Hold On

My next-door neighbor was cool—Tilly, an old lady. She was quiet. She was also private but friendly and happy to look after Ethan on the rare occasion I needed her. She did this because she was a good woman and she liked us, not because Ethan or I mowed her lawn and shoveled her snow whenever we did ours (which we did).

And she acted like the light of God shone down on her when her asshole son or her bitch-face daughter deigned to pay her a visit, bringing her grandchildren. I was not in my house 24/7, but I didn’t miss the fact that these pilgrimages back home to momma happened rarely. Ethan and I had lived there for over two years and those bastards had shown twice, collectively.

But the house next to Tilly’s was a rental. Not one like mine, where my landlord gave a shit. One where the landlord didn’t, so it was in visible disrepair, which meant the rent was lower and the renters were of the same level.

I’d seen the new tenants. They’d been around a few months. In that time, they’d had one party that was loud, which I’d had closed down.

But they were around a lot, in and out a lot, and had a slew of visitors, so I had a variety of opportunities to see them.

Being a person who was quickly judged, I was not judgmental.

Still, the man had dickhead written all over him, and the woman was a sister in the way she’d convinced herself she couldn’t do much better, so she didn’t try.

Now she was on the stoop, red in the face, still in her shapeless nightshirt, hair wild, clearly, even from a distance, pissed way the fuck off.

He was in jeans and a jeans jacket, a few feet down the walk from her, his back to me, but his body language was easily read and he shared his woman’s mood.

Since they were a house away, I didn’t hear what he said. I just knew he replied when she kept screeching.

“Fuck you! You don’t change your mind, motherfucker. Carlito will learn all your shit!”

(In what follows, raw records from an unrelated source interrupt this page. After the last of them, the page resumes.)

(* ===== verification/Typing.v ===== *)
(** * Typing of the messages and of the engines

    The integers of the source have a width, those of the model are [Z]. The
    typing of a message says that every integer of it fits the type the source
    declares and that every quote value has the variant of its index; the typing
    of the engines says the same of everything they keep. [typed_parse] is the
    type judgement of the parsers, with one rule per combinator. *)

From S2P Require Import Prelude RustInt RustStr RustFloat Externs Enums Types Frame Scanner.
From S2P Require Import ParserBook ParserQuote ParserTrade ParserMisc Parser.
From S2P Require Import OrderBook BookEngine Quote TradeBuf Wal StagedTrade TradeWriter Fanout.
From S2P Require Import Commands RawArchive AssetCache Pipeline.

(** ** Types *)

Definition u16 (n : Z) : Prop := 0 ≤ n ≤ u16_max.
Definition u32 (n : Z) : Prop := 0 ≤ n ≤ u32_max.
Definition u64 (n : Z) : Prop := 0 ≤ n ≤ u64_max.
Definition i64 (n : Z) : Prop := i64_min ≤ n ≤ i64_max.

(** Data of a message that has integers. *)
Class Typed (A : Type) : Type := well_typed : A → Prop.

Definition typed_option {A} (P : A → Prop) (o : option A) : Prop :=
  match o with Some a => P a | None => True end.

(** A value of the variant its quote index calls for. *)
Definition value_typed (idx : Z) (v : QuoteFieldValue.t) : Prop :=
  match Sqt.field_type idx, v with
  | Sqt.FieldType.Float, QuoteFieldValue.Float _ => True
  | Sqt.FieldType.Int, QuoteFieldValue.Int n => i64 n
  | (Sqt.FieldType.Time | Sqt.FieldType.TimeMs), QuoteFieldValue.Time n => u32 n
  | Sqt.FieldType.Date, QuoteFieldValue.Date n => u32 n
  | Sqt.FieldType.DateTime, QuoteFieldValue.DateTime n => u64 n
  | Sqt.FieldType.Char, QuoteFieldValue.Char _ => True
  | Sqt.FieldType.Phase, QuoteFieldValue.Phase _ => True
  | Sqt.FieldType.Str, QuoteFieldValue.Str _ => True
  | _, _ => False
  end.

#[global] Instance diff_typed : Typed QuoteDiff :=
  Forall (λ p, u16 p.1 ∧ value_typed p.1 p.2).
#[global] Instance entry_typed : Typed BookEntry.t := λ e,
  u32 (BookEntry.position e) ∧ u64 (BookEntry.quantity e) ∧ u32 (BookEntry.broker_id e) ∧
  u32 (BookEntry.timestamp_ddmmhhmm e).
#[global] Instance book_delete_typed : Typed BookDelete.t := λ d,
  match d with
  | BookDelete.Single _ p | BookDelete.PrefixInclusive _ p => u32 p
  | BookDelete.ClearAll => True
  end.
#[global] Instance book_op_typed : Typed BookOp.t := λ op,
  match op with
  | BookOp.Add e => well_typed e
  | BookOp.Update old e => u32 old ∧ well_typed e
  | BookOp.Delete d => well_typed d
  | BookOp.EndOfInitial => True
  end.
#[global] Instance level_typed : Typed AggBookLevel.t := λ l,
  u32 (AggBookLevel.position l) ∧ u64 (AggBookLevel.quantity l) ∧
  u32 (AggBookLevel.offer_count l) ∧ u32 (AggBookLevel.timestamp_ddmmhhmm l).
#[global] Instance agg_op_typed : Typed AggBookOp.t := λ op,
  match op with
  | AggBookOp.Add l | AggBookOp.Update l => well_typed l
  | AggBookOp.Delete d => well_typed d
  | AggBookOp.EndOfInitial => True
  end.
#[global] Instance condition_typed : Typed TradeCondition.t := λ c, u16 (TradeCondition.to_code c).
#[global] Instance trade_typed : Typed Trade.t := λ x,
  u32 (Trade.time_hhmmss x) ∧ u32 (Trade.broker_buy_id x) ∧ u32 (Trade.broker_sell_id x) ∧
  u64 (Trade.quantity x) ∧ well_typed (Trade.condition x).
#[global] Instance trade_op_typed : Typed TradeOperation.t := λ op,
  match op with TradeOperation.Add x => well_typed x | _ => True end.
#[global] Instance headline_typed : Typed NewsHeadline.t := λ h,
  u32 (NewsHeadline.date h) ∧ u32 (NewsHeadline.time h) ∧ u32 (NewsHeadline.category h).
#[global] Instance news_typed : Typed NewsMessage.t := λ m,
  match m with
  | NewsMessage.Headline h | NewsMessage.HistoryItem _ h => well_typed h
  | _ => True
  end.
#[global] Instance vap_typed : Typed VapEntry.t := λ e, typed_option u32 (VapEntry.period_minutes e).
#[global] Instance server_time_typed : Typed ServerTime.t := λ s,
  u32 (ServerTime.date s) ∧ u32 (ServerTime.time s).
#[global] Instance error_typed : Typed CedroError.t := λ e, u16 (CedroError.code e).
#[global] Instance message_typed : Typed ProtocolMessage.t := λ m,
  match m with
  | ProtocolMessage.Quote _ time diff => u32 time ∧ well_typed (diff : QuoteDiff)
  | ProtocolMessage.Book _ op => well_typed op
  | ProtocolMessage.AggBook _ op => well_typed op
  | ProtocolMessage.Trade _ op => well_typed op
  | ProtocolMessage.News n => well_typed n
  | ProtocolMessage.Vap e => well_typed e
  | ProtocolMessage.ServerTime s => well_typed s
  | ProtocolMessage.MqcItem _ | ProtocolMessage.GpnItem _ => True
  | ProtocolMessage.Error e => well_typed e
  end.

At that, I knew it was time to go inside and do it quiet so neither of them would know I was outside and I’d heard what I’d heard.

This was what I did.

When I soundlessly closed my door behind me, I looked into my living room and hissed, “Shit.”

I didn’t know Carlito.

But I worked in a bar that served booze to cops, bikers, and bankers. Hairdressers and lady doctors. Farmers, plumbers, and lawyers.

And at a bar, customers considered waitresses deaf to anything but drink orders.

Also at a bar, customers considered bartenders their own personal shrinks.

So I knew that the least of what a man called Carlito was was a low-life loan shark.

But considering I’d heard his name murmured on more than one occasion by Colt, Sully, Mike, Drew, Sean, Merry, and a number of other cops in that ’burg, I suspected he was more.

I did not need that shit on my block, but it was more.

I did not need that shit on the block where my kid lived.

I went to my kitchen to pour myself a travel mug, emptying the last cup of joe from the pot into the mug to take out with me when the coast was clear. I was standing in the living room, holding it in my hand and listening for my neighbors, when my phone sounded with a text.

Excitement and annoyance chased its way through me as I looked to my phone on my purse, wondering if the text was from Merry.

Last night, through texts, his games had begun.

I was trying to ignore this.

It was hard to ignore.

I put the mug down on the coffee table, grabbed the phone, and saw it wasn’t from Merry. It was a text from Violet telling me she could pick Ethan up from school on Thursday when both Mom and I were working.

When I texted her back to confirm and give thanks, I saw I had a voicemail.

It was from that number I didn’t know.

I didn’t want to listen to it, but just in case the school got a new extension or some teacher was calling me from their own phone for some reason, I went to it, hit play, hit speaker, and heard, “Ms. Sheckle. This is Walter Jones. I would appreciate it if you could phone me back when you have a moment. Just so you know, I’ll make it worth your while. I was a profiler with the FBI, currently freelance, and am researching a book I’m writing on serial killers of the last twenty—”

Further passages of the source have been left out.